L’implantation de ces deux monuments rappelle ainsi le passé négrier de Bordeaux et le lien avec la Garonne, qui vit avec ce sinistre commerce triangulaire, plus de 500 expéditions négrières (environ 150 000 esclaves), partir et revenir sur le fleuve, enrichissant la bourgeoisie et la ville de Bordeaux. C’est aussi le sens de ces commémorations, ne pas oublier pour ne pas recommencer.

Modeste Testas, capturée et déportée 

Modeste Testas, de son nom original Al Pouessiest une jeune fille originaire de la corne de l’Afrique. Capturée à l’adolescence, puis achetée par les frères bordelais Pierre et François Testas à la fin du 18e siècle, elle est ensuite déportée à Saint Domingue, (ancienne Haïti) pour servir dans la plantation de ses maîtres. François Testas en fait également sa « compagne », ou plutôt son esclave sexuelle.Plusieurs enfants naîtront de ces viols. 

Six générations plus tard, son histoire a été exhumée par sa descendante, Lorraine Manuel Steed. Après en avoir entendu parler par sa grand-mère, cette Haïtienne a entrepris des recherches, puis esquissé un croquis de son aïeule. Un dessin qui sera ensuite repris par le sculpteur Caymitte Woodly, dit Filipo, également haïtien, qui s’en servira comme base de travail.

Le jeune homme, qui vient de terminer un stage à la fonderie des Cyclopes de Mérignac, a sculpté le portrait grandeur nature (1,70m), enrobé de bronze, représentant l’esclave.

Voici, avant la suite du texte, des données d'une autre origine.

(** At most one symbol of a well-formed table is defined under a name. *)
Lemma provides_fun c s sym a sym' a' : searchable c -> provides c s sym a -> provides c s sym' a' -> sym = sym' /\ a = a'.
Proof.
  intros (l & T & Hl & HT & Ht) (l1 & T1 & i & v & ? & ? & (Hi & HTi & _) & -> & ->) (l2 & T2 & j & w & ? & ? & (Hj & HTj & _) & -> & ->).
  simplify_eq. pose proof (ht_unique _ _ _ Ht i j s v w Hi Hj HTi HTj) as ->. by simplify_eq.
Qed.

Lemma search_fun s order r : search s order r -> (forall c, c ∈ order -> searchable c) -> forall r', search s order r' -> r = r'.
Proof.
  induction 1 as [|c order sym a Hp|c order r Hn Hs IH]; intros Hse r' Hr'; inversion Hr' as [|? ? sym' a' Hp'|? ? ? Hn' Hs']; subst; try done.
  - f_equal. f_equal. by destruct (provides_fun c s sym a sym' a' (Hse c ltac:(left)) Hp Hp').
  - by destruct (Hn' sym a).
  - by destruct (Hn sym' a').
  - apply IH; [|done]. intros c' Hc'. apply Hse. by right.
Qed.

(** ** Following the code *)

Section Name.
Context (m : mem) (Hs : ro ⊆ m) (name : Z) (s : list Z) (Hname : cstr m name s) (Hnn : name <> NULL).

Lemma defined_symbol_provides c : searchable c -> exists l, libs !! c = Some l /\
  ((exists sym a, provides c s sym a /\ defined_symbol m (lb_img l) name (hash_of s) = Ok (Some sym)) \/
   ((forall sym a, ~ provides c s sym a) /\ defined_symbol m (lb_img l) name (hash_of s) = Ok None)).
Proof using Hs Hname Hnn.
  intros (l & T & Hl & HT & Ht). exists l. split; [done|].
  destruct (defined_symbol_spec ro (lb_img l) T Ht m Hs name s Hname Hnn) as [(i & v & Hd & _ & E)|[Hnone E]].
  - left. exists (sym_at (lb_img l) i), (u32 (relocBase (lb_img l) + v)). split; [|done]. exists l, T, i, v. done.
  - right. split; [|done]. intros sym a (l' & T' & i & v & Hl' & HT' & Hd & _). simplify_eq. by apply (Hnone i v).
Qed.

Lemma lookup_deps_spec dep ls : dep_chain dep ls -> (forall c, c ∈ ls -> searchable c) ->
  forall fuel, (length ls <= fuel)%nat -> exists r, lookup_deps libs deps fuel m name (hash_of s) dep = Ok r /\ search s ls r.
Proof using Hs Hname Hnn.
  induction 1 as [|p d l Hp Hd Hc IH]; intros Hls fuel Hf.
  - exists None. split; [by destruct fuel|constructor].
  - destruct fuel as [|fuel]; [cbn in Hf; lia|]. cbn [lookup_deps]. rewrite (proj2 (Z.eqb_neq p NULL)), Hd by done. cbn [of_option obind].
    destruct (defined_symbol_provides (dp_library d)) as (lib & El & Hlib); [apply Hls; left|].
    rewrite El. cbn [of_option obind]. destruct Hlib as [(sym & a & Hpr & ->)|[Hnone ->]]; cbn [obind].
    + eexists. split; [done|]. by eapply search_here.
    + destruct (IH ltac:(intros; apply Hls; by right) fuel ltac:(cbn in Hf; lia)) as (r & -> & Hr). exists r.
      split; [done|]. by apply search_next.
Qed.
End Name.

(** A chain of dependencies visits each of them once. *)
Lemma dep_chain_fun p l : dep_chain p l -> forall l', dep_chain p l' -> l = l'.
Proof. induction 1 as [|p d l Hp Hd Hc IH]; intros l' Hl'; inversion Hl'; subst; simplify_eq; try done. f_equal. by apply IH. Qed.

Lemma dep_chain_length p l : dep_chain p l -> (length l <= size deps)%nat.
Proof.
  intros Hc. assert (Hx : exists ps, length ps = length l /\ NoDup ps /\ (forall q, q ∈ ps -> is_Some (deps !! q)) /\
    forall q, q ∈ ps -> exists l', dep_chain q l' /\ (length l' <= length l)%nat).
  { induction Hc as [|p d l Hp Hd Hc (ps & Hlen & Hnd & Hm & Hsub)].
    - exists []. split_and!; try done; [constructor|intros q Hq; by apply not_elem_of_nil in Hq..].
    - exists (p :: ps). split_and!; [cbn; lia| | |].
      + constructor; [|done]. intros Hin. destruct (Hsub p Hin) as (l' & Hl' & Hle).
        rewrite (dep_chain_fun p _ Hl' _ (dep_link p d l Hp Hd Hc)) in Hle. cbn in Hle. lia.
      + intros q [->|Hq]%elem_of_cons; [by eexists|by apply Hm].
      + intros q [->|Hq]%elem_of_cons; [eexists; split; [by eapply dep_link|done]|].
        destruct (Hsub q Hq) as (l' & ? & ?). exists l'. split; [done|cbn; lia]. }
  destruct Hx as (ps & <- & Hnd & Hm & _).
  rewrite <- (size_list_to_set (C := gset Z) ps Hnd), <- (size_dom (D := gset Z) deps). apply subseteq_size.
  intros a Ha%elem_of_list_to_set. by apply elem_of_dom, Hm.
Qed.

(** ** Symbols of a library *)

(** Symbol [symNum] of [library], as relocation refers to it: its name and
    whether it is local. *)
Definition refers library symNum s (islocal : bool) : Prop :=
  exists l n info, libs !! library = Some l /\ word_at ro (sym_at (lb_img l) symNum) n
    /\ cstr ro (u32 (strtab (lb_img l) + n)) s /\ u32 (strtab (lb_img l) + n) <> NULL
    /\ ro !! u32 (sym_at (lb_img l) symNum + 12) = Some info /\ islocal = (ELF32_ST_BIND info =? STB_LOCAL).

Lemma lookupSymbol_local m library symNum s : ro ⊆ m -> refers library symNum s true ->
  exists l, libs !! library = Some l /\ library_lookupSymbol libs deps library_main m library symNum = Ok (Some (sym_at (lb_img l) symNum, library)).
Proof.
  intros Hs (l & n & info & Hl & Hn & _ & _ & Hi & Hb). exists l. split; [done|]. unfold library_lookupSymbol. rewrite Hl.
  cbn [of_option obind]. unfold st_name, st_info. rewrite (mono_ld32 _ ro m n Hs (ld32_word _ _ _ Hn)). cbn [obind].
  unfold load. rewrite (lookup_weaken ro m _ _ Hi Hs). cbn [of_option obind]. by rewrite <- Hb.
Qed.

Lemma lookupSymbol_search m library symNum s l ls : ro ⊆ m -> refers library symNum s false -> libs !! library = Some l ->
  dep_chain (lb_dependency l) ls -> (forall c, c ∈ library_main :: ls ++ [library] -> searchable c) ->
  exists r, library_lookupSymbol libs deps library_main m library symNum = Ok r /\ search s (library_main :: ls ++ [library]) r.
Proof.
  intros Hs (l' & n & info & Hl & Hn & Hcs & Hnn & Hi & Hb) Hl' Hdc Hse. simplify_eq.
  unfold library_lookupSymbol. rewrite Hl. cbn [of_option obind]. unfold st_name, st_info.
  rewrite (mono_ld32 _ ro m n Hs (ld32_word _ _ _ Hn)). cbn [obind].
  unfold load. rewrite (lookup_weaken ro m _ _ Hi Hs). cbn [of_option obind]. rewrite <- Hb.
  pose proof (cstr_mono ro m _ s Hs Hcs) as Hcm. rewrite (elf_hash_spec m _ s Hcm). cbn [obind].
  destruct (defined_symbol_provides m Hs _ s Hcm Hnn library_main) as (lm & El & Hlm); [apply Hse; left|].
  rewrite El. cbn [of_option obind]. destruct Hlm as [(sym & a & Hpr & ->)|[Hnone ->]]; cbn [obind].
  { eexists. split; [done|]. by eapply search_here. }
  destruct (lookup_deps_spec m Hs _ s Hcm Hnn _ ls Hdc) with (fuel := S (size deps)) as (r & -> & Hr).
  { intros c Hc. apply Hse. right. apply elem_of_app. by left. }
  { pose proof (dep_chain_length _ _ Hdc). lia. }
  cbn [obind]. destruct r as [r|].
  { eexists. split; [done|]. apply search_next; [done|]. by apply search_app_found. }
  destruct (defined_symbol_provides m Hs _ s Hcm Hnn library) as (ll & Hll & Hlib).
  { apply Hse. right. apply elem_of_app. right. left. }
  simplify_eq. destruct Hlib as [(sym & a & Hpr & ->)|[Hself ->]]; cbn [obind]; (eexists; split; [done|]);
    (apply search_next; [done|]); (apply search_app_missing; [done|]).
  - by eapply search_here.
  - apply search_next; [done|constructor].
Qed.

(** ** Addresses of symbols *)

(** Symbol [symNum] of [library] stands for the address [a]: its own when it is
    local, else that of the first library in the search order to define it. *)
Definition resolves library symNum (a : Z) : Prop :=
  exists l s, libs !! library = Some l /\
  ((refers library symNum s true /\ exists v, word_at ro (u32 (sym_at (lb_img l) symNum + 4)) v
      /\ a = u32 (relocBase (lb_img l) + v)) \/
   (refers library symNum s false /\ exists ls sym c, dep_chain (lb_dependency l) ls
      /\ (forall c, c ∈ library_main :: ls ++ [library] -> searchable c)
      /\ search s (library_main :: ls ++ [library]) (Some (sym, c)) /\ provides c s sym a)).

Une marche pour la Liberté et contre l’esclavage hier et aujourd’hui encore

Samedi 11 mai à l’initiative de Mémoires et Partages et d’un collectif d’appel à une marche pour la liberté et contre l’esclavage* nous étions une bonne centaine accompagné d’élus et personnalités multiples à nous retrouver entre la Place de la Victoire et le mur des Droits de l’Homme et comme le faisait remarquer plusieurs participants ou était la Femme.

Question de sémantique certes mais pas si innocente. PourQuoiPas appeler ce mur celui des droits humains tout simplement …..

L’égalité est un combat !

LE COLLECTIF DE LA MARCHE:

SOS Racisme – Darwin—PCF Gironde – Mémoires & Partages –  Bienvenue – Union des Travailleurs Sénégalais – La Clé des Ondes  – La France Insoumise—La CGT—02 RADIO- L’Association Panafricaine d’Aquitaine— Boulevard des Potes—Ensemble— l’Union Juive Française pour la paix—AssoPourQuoiPas33—Radio Campus— EELV –  Alternative Libertaire – Congolais de Gironde – Mouvement de la paix de Gironde – NPA

Notre ami et camarade Gilbert Hanna nous a quitté mais son esprit nous a accompagné ce matin là, une cérémonie se déroulait à la même heure, cérémonie qui a retenu de nombreux amis.